YOUR GOAL →
All lines from the one with "None => Ok order" through the last line of the data below should be copied exactly; please add nothing.

BEGIN

(* ===== verification/CoreMapping.v ===== *)
(** * Mapping work slices onto cores ([core_mapping.py], [op_spec.py])

    A split of the iteration space assigns every core one slice of every dimension:
    an expression in [core_id], which is a function of the core here.
    [core_to_slice_mapping] counts the slices in mixed radix, [derive_core_mapping]
    keeps the owners of grouped dimensions on contiguous core groups, and
    [derive_partition_mapping] replicates owners over such groups. *)

From S2P Require Import Prelude PyDict.

(** An expression in the free symbol [core_id]. *)
Definition owner : Type := Z -> Z.

(** ** [core_to_slice_mapping] *)

(** The slice index of one dimension: [Mod(floor(core_id / stride), split)], simplified
    where the code does. *)
Definition coordinate (split stride : Z) : owner :=
  if split =? 1 then fun _ => 0
  else if stride =? 1 then fun core_id => core_id mod split
  else fun core_id => (core_id / stride) mod split.

(** The order in which the dimensions vary: the contiguous one first. *)
Definition dim_order (splits : list Z) (contiguous_dim : option nat) : res (list nat) :=
  let order := seq 0 (length splits) in
  match contiguous_dim with
  | None => Ok order
  | Some c =>
      match splits !! c with
      | None => Raise IndexError
      | Some s => if 1 <? s then Ok (c :: filter (fun d => d <> c) order) else Ok order
      end
  end.

(** One dimension of the loop: the state is [(stride, result)]. *)
Definition map_dim (dims : list string) (splits : list Z) (dim : nat) (st : Z * dict owner)
    : res (Z * dict owner) :=
  match splits !! dim, dims !! dim with
  | Some split, Some d => Ok (st.1 * split, dset d (coordinate split st.1) st.2)
  | _, _ => Raise IndexError
  end.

END

YOUR SOLUTION →
  | None => Ok order
  | Some c =>
      match splits !! c with
      | None => Raise IndexError
      | Some s => if 1 <? s then Ok (c :: filter (fun d => d <> c) order) else Ok order
      end
  end.

(** One dimension of the loop: the state is [(stride, result)]. *)
Definition map_dim (dims : list string) (splits : list Z) (dim : nat) (st : Z * dict owner)
    : res (Z * dict owner) :=
  match splits !! dim, dims !! dim with
  | Some split, Some d => Ok (st.1 * split, dset d (coordinate split st.1) st.2)
  | _, _ => Raise IndexError
  end.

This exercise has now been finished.